Item 2.  Check the box marked "YES" and enter the number and title of this
program announcement.

Item 4.  If human subjects are involved in the research, follow the instructions
for completing Item 4 on the Face Page of Form PHS 398, certifying that an
Institutional Review Board (IRB) approved by the NIH Office for Protection from
Research Risks (OPRR), has reviewed and approved the protocols involving human
subjects.  If the protocols are ongoing and have already received prior IRB
review and approval within one year of the submission date of this application,
then additional IRB review is not necessary.  However, this fact must be noted
in Item 4 on the Face Page, and, if space is insufficient, the date(s) of prior
IRB review and approval of each protocol involving human subjects should be
listed in the "Research Plans."

Item 5.  If live vertebrate animals are involved in the research, follow the
instructions for completing Item 5 on the Face Page of Form PHS 398, verifying
that an Institutional Animal Care and Use Committee (IACUC) approved by OPRR has
reviewed and approved the protocols involving animals.  If the protocols are
ongoing and  have already received prior IACUC review and approval within three
years of the submission date of this application, then additional IACUC review
is not necessary.  However, this fact must be noted in Item 5 on the Face Page
and, if space is insufficient, the date(s) of prior IACUC review and approval of
each protocol involving animals should be listed in the "Research Plan."

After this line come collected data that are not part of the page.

(** The first scenario of the specification: the membership set found at
    [a] is the one [Join] ends with. *)
Lemma Join_membership_unchanged_witness :
  1 < length ["https://a"; "https://b"; "https://c"] ∧
  ∃ l, locals (run pair ["https://a"; "https://b"; "https://c"]) = Some l ∧
       clusterNodes l = {[ "a"; "b" ]} ∧
       ∀ h, h ∈ joined (calls (run pair ["https://a"; "https://b"; "https://c"])) →
            h ∉ clusterNodes l.
Proof.
  split; [simpl; lia|].
  edestruct (Join_membership_unchanged NewClient (ClusterStatus pair)
               (AddNode pair) elements tt
               (config ["https://a"; "https://b"; "https://c"]) [])
    as [_ (l & Hl & Hm & Hj)].
  - simpl; lia.
  - reflexivity.
  - reflexivity.
  - intros e; discriminate.
  - reflexivity.
  - exists l. split; [exact Hl|]. split; [|exact Hj].
    rewrite Hm. vm_compute. reflexivity.
Defined.

(** All standalone: the first endpoint is the seed. *)
Lemma Join_all_standalone_witness :
  ∃ l, locals (run all_alone ["https://x"; "https://y"]) = Some l ∧
       clusterNodes l = {[ "x" ]}.
Proof.
  eexists. split; [reflexivity|].
  edestruct (Join_all_standalone NewClient (ClusterStatus all_alone)
               (AddNode all_alone) elements tt
               (config ["https://x"; "https://y"]) [])
    as [_ (first & [= <-] & Hm)].
  - reflexivity.
  - intros hosts answer Hin. vm_compute in Hin.
    repeat (apply elem_of_cons in Hin as [Heq|Hin];
            [try discriminate Heq; injection Heq as _ ->; by eexists|]).
    by apply elem_of_nil in Hin.
  - exact Hm.
Defined.

(** [a] reports the cluster of [a] and [b]; whatever follows [a] in the
    list, discovery ends there with exactly these two hosts. *)
Lemma discover_first_cluster_wins_witness :
  ∃ l',
    (∀ h, h ∈ clusterNodes l' ↔ h ∈ ["a"; "b"]) ∧
    ∀ post,
      discover (ClusterStatus pair) tt (["https://x"] ++ "https://a" :: post)
        {| client := {| lb_Hosts := []; conn := tt |}; clusterNodes := ∅ |} []
      = (LoopBreak, l', [],
         [ClusterStatusCall ["x"] (alone "x")]
         ++ [ClusterStatusCall ["a"]
               (inr {| NodesUp := up ["a"]; NodesDown := ["b"] |})]).
Proof.
  edestruct (discover_first_cluster_wins NewClient (ClusterStatus pair)
               (AddNode pair) elements tt {| lb_Hosts := []; conn := tt |} []
               ["https://x"] "https://a")
    as (l' & Hm & Hd & _).
  - reflexivity.
  - reflexivity.
  - vm_compute. lia.
  - exists l'. split; [exact Hm|exact Hd].
Defined.

(** The hosts [a] reports are the keys of the membership set. *)
Lemma discover_records_reported_hosts_witness :
  ∃ l' cs,
    discover (ClusterStatus pair) tt ["https://a"; "https://c"]
      {| client := {| lb_Hosts := []; conn := tt |}; clusterNodes := ∅ |} []
    = (LoopBreak, l', [], cs) ∧
    "a" ∈ clusterNodes l' ∧ "b" ∈ clusterNodes l'.
Proof.
  eexists _, _. split; [reflexivity|].
  edestruct (discover_records_reported_hosts (ClusterStatus pair) tt
               ["https://a"; "https://c"]
               {| client := {| lb_Hosts := []; conn := tt |};
                  clusterNodes := ∅ |} [])
    as (e & status & Hlast & Hm).
  - reflexivity.
  - injection Hlast as _ <-.
    split; apply Hm; [left|right; left]; vm_compute; by left.
Defined.

(** [a] names no host: [a] becomes the seed; the second entry is [a]
    again and is skipped, [b] is asked to join. *)
Lemma Join_empty_status_witness :
  ClusterStatusCall ["a"] (inr {| NodesUp := []; NodesDown := [] |})
    ∈ calls (run nobody ["a"; "https://a"; "b"]) ∧
  ∃ l, locals (run nobody ["a"; "https://a"; "b"]) = Some l ∧
       clusterNodes l = {[ "a" ]} ∧
       ("a" ∉ joined (calls (run nobody ["a"; "https://a"; "b"]))) ∧
       "b" ∈ joined (calls (run nobody ["a"; "https://a"; "b"])).
Proof.
  assert (H : ClusterStatusCall ["a"] (inr {| NodesUp := []; NodesDown := [] |})
                ∈ calls (run nobody ["a"; "https://a"; "b"])).
  { apply list_elem_of_further. apply list_elem_of_here. }
  split; [exact H|].
  destruct (Join_empty_status NewClient (ClusterStatus nobody) (AddNode nobody)
              elements tt _ [] _ _ H)
    as (_ & first & l & [= <-] & Hl & Hm & Hfirst & Hrest); [reflexivity|].
  exists l. split; [exact Hl|]. split; [exact Hm|]. split; [exact Hfirst|].
  apply (Hrest eq_refl "b"); [|discriminate].
  do 2 apply list_elem_of_further. apply list_elem_of_here.
Defined.

(** ** Where the specification and the code part *)

(** C3, as the specification words it, fails in two ways.  On a list
    that names a host twice, [y] is outside the membership set and is
    asked to join twice, in a run that returns nil.  And when a join
    request is refused, the outsiders after it are not asked at all:
    [c] refuses and [d] gets no request. *)
Lemma Join_AddNode_not_exactly_once :
  (outcome (run all_alone ["https://x"; "https://y"; "https://y"]) = Return None ∧
   ¬ (∀ l ep,
        locals (run all_alone ["https://x"; "https://y"; "https://y"]) = Some l →
        ep ∈ ["https://x"; "https://y"; "https://y"] →
        (normalize ep ∈ clusterNodes l →
         occurrences (normalize ep)
           (joined (calls (run all_alone
                             ["https://x"; "https://y"; "https://y"]))) = 0) ∧
        (normalize ep ∉ clusterNodes l →
         occurrences (normalize ep)
           (joined (calls (run all_alone
                             ["https://x"; "https://y"; "https://y"]))) = 1))) ∧
  ¬ (∀ l ep,
       locals (run refusing ["a"; "b"; "c"; "d"]) = Some l →
       ep ∈ ["a"; "b"; "c"; "d"] →
       (normalize ep ∈ clusterNodes l →
        occurrences (normalize ep)
          (joined (calls (run refusing ["a"; "b"; "c"; "d"]))) = 0) ∧
       (normalize ep ∉ clusterNodes l →
        occurrences (normalize ep)
          (joined (calls (run refusing ["a"; "b"; "c"; "d"]))) = 1)).
Proof.
  split; [split; [reflexivity|]|]; intros H.
  - destruct (H {| client := {| lb_Hosts := ["x"; "y"; "y"]; conn := tt |};
                   clusterNodes := {[ "x" ]} |} "https://y") as [_ H1].
    + vm_compute. reflexivity.
    + apply list_elem_of_further, list_elem_of_here.
    + assert (Hout : normalize "https://y" ∉ ({[ "x" ]} : gset string))
        by (by intros [=]%elem_of_singleton).
      apply H1 in Hout. vm_compute in Hout. discriminate Hout.
  - destruct (H {| client := {| lb_Hosts := ["a"; "b"]; conn := tt |};
                   clusterNodes := {[ "a" ]} |} "d") as [_ H1].
    + vm_compute. reflexivity.
    + do 3 apply list_elem_of_further. apply list_elem_of_here.
    + assert (Hout : normalize "d" ∉ ({[ "a" ]} : gset string))
        by (by intros [=]%elem_of_singleton).
      apply H1 in Hout. vm_compute in Hout. discriminate Hout.
Qed.

(** C4, as the specification words it, fails when the cluster reports
    its members with the scheme: the keys of the membership set keep
    the scheme, and the normalized hosts are not in the set. *)
Lemma discover_keeps_scheme :
  ∃ l status,
    locals (run pair_with_scheme ["https://a"; "https://c"]) = Some l ∧
    ClusterStatusCall ["a"] (inr status)
      ∈ calls (run pair_with_scheme ["https://a"; "https://c"]) ∧
    total status ≠ 1 ∧
    "https://a" ∈ reported status ∧
    "https://a" ∈ clusterNodes l ∧
    normalize "https://a" ∉ clusterNodes l.
Proof.
  eexists _, _. split; [reflexivity|].
  split; [apply list_elem_of_further, list_elem_of_here|].
  split; [vm_compute; lia|]. split; [by left|].
  split; apply (bool_decide_unpack _); vm_compute; exact I.
Qed.

(** C10, as the specification words it, fails in its last part, in two
    ways.  [a] names no host and is elected.  When [b] then refuses to
    join, [c] is never asked.  And when the list names [a] a second time,
    as [https://a], that entry is not asked either, in a run that returns
    nil. *)
Lemma Join_empty_status_not_all_asked :
  ((∃ hosts status,
      ClusterStatusCall hosts (inr status)
        ∈ calls (run nobody_refusing ["https://a"; "https://b"; "https://c"]) ∧
      total status = 0) ∧
   ¬ (∀ i ep,
        0 < i → ["https://a"; "https://b"; "https://c"] !! i = Some ep →
        normalize ep
          ∈ joined (calls (run nobody_refusing
                             ["https://a"; "https://b"; "https://c"])))) ∧
  ((∃ hosts status,
      ClusterStatusCall hosts (inr status)
        ∈ calls (run nobody ["a"; "https://a"; "b"]) ∧
      total status = 0) ∧
   outcome (run nobody ["a"; "https://a"; "b"]) = Return None ∧
   ¬ (∀ i ep,
        0 < i → ["a"; "https://a"; "b"] !! i = Some ep →
        normalize ep ∈ joined (calls (run nobody ["a"; "https://a"; "b"])))).
Proof.
  split; [split|split; [|split; [reflexivity|]]].
  - eexists _, _. split; [apply list_elem_of_further, list_elem_of_here|done].
  - intros H. specialize (H 2 "https://c"). vm_compute in H.
    assert (Hc : "c" ∈ ["b"]) by (apply H; [lia|reflexivity]).
    by apply list_elem_of_singleton in Hc.
  - eexists _, _. split; [apply list_elem_of_further, list_elem_of_here|done].
  - intros H. specialize (H 1 "https://a"). vm_compute in H.
    assert (Ha : "a" ∈ ["b"]) by (apply H; [lia|reflexivity]).
    by apply list_elem_of_singleton in Ha.
Qed.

Item 6.  The dates should be 04/01/99 through 03/31/00.

Item 8A+B.  Use these blocks to give the total amount requested from NCRR for
this instrument or system.

Item 11.  Insert the appropriate code identification.

2. Form page 2.  Complete the abstract as directed.  Under "Key Personnel," give
data on the Principal Investigator and the major user group as required.

3. Form page 4.  Describe the instrument requested including manufacturer and
model number.  The model chosen should be justified by comparing its performance
with other available instruments.  Provide a detailed budget breakdown of the
main equipment and accessories requested including tax and import duties, if
applicable.  An itemized quote from a vendor should be included.  If a project
involves a potential biohazard, funds for accessory containment equipment for the
instrument or instrument system may be included in the requested budget.

4. Form page 5.  Budget Estimates for All Years.  Not applicable; do not
complete.

5. Form page 6 - Biographical Sketch.  In addition to the personnel listed on
page 2, include a biographical sketch of the person(s) who will be in charge of
maintenance and operation of the instrument and a brief statement of the
qualifications of the individual(s).  Biographical sketches should not exceed 2
pages for each individual.

6. Form page 7 - Other Support.  Provide the requested information for each major
user and for each application for the same instrumentation sent to NSF or another
organization or agency.

7. Form page 8 - Resources.  Not applicable; do not complete.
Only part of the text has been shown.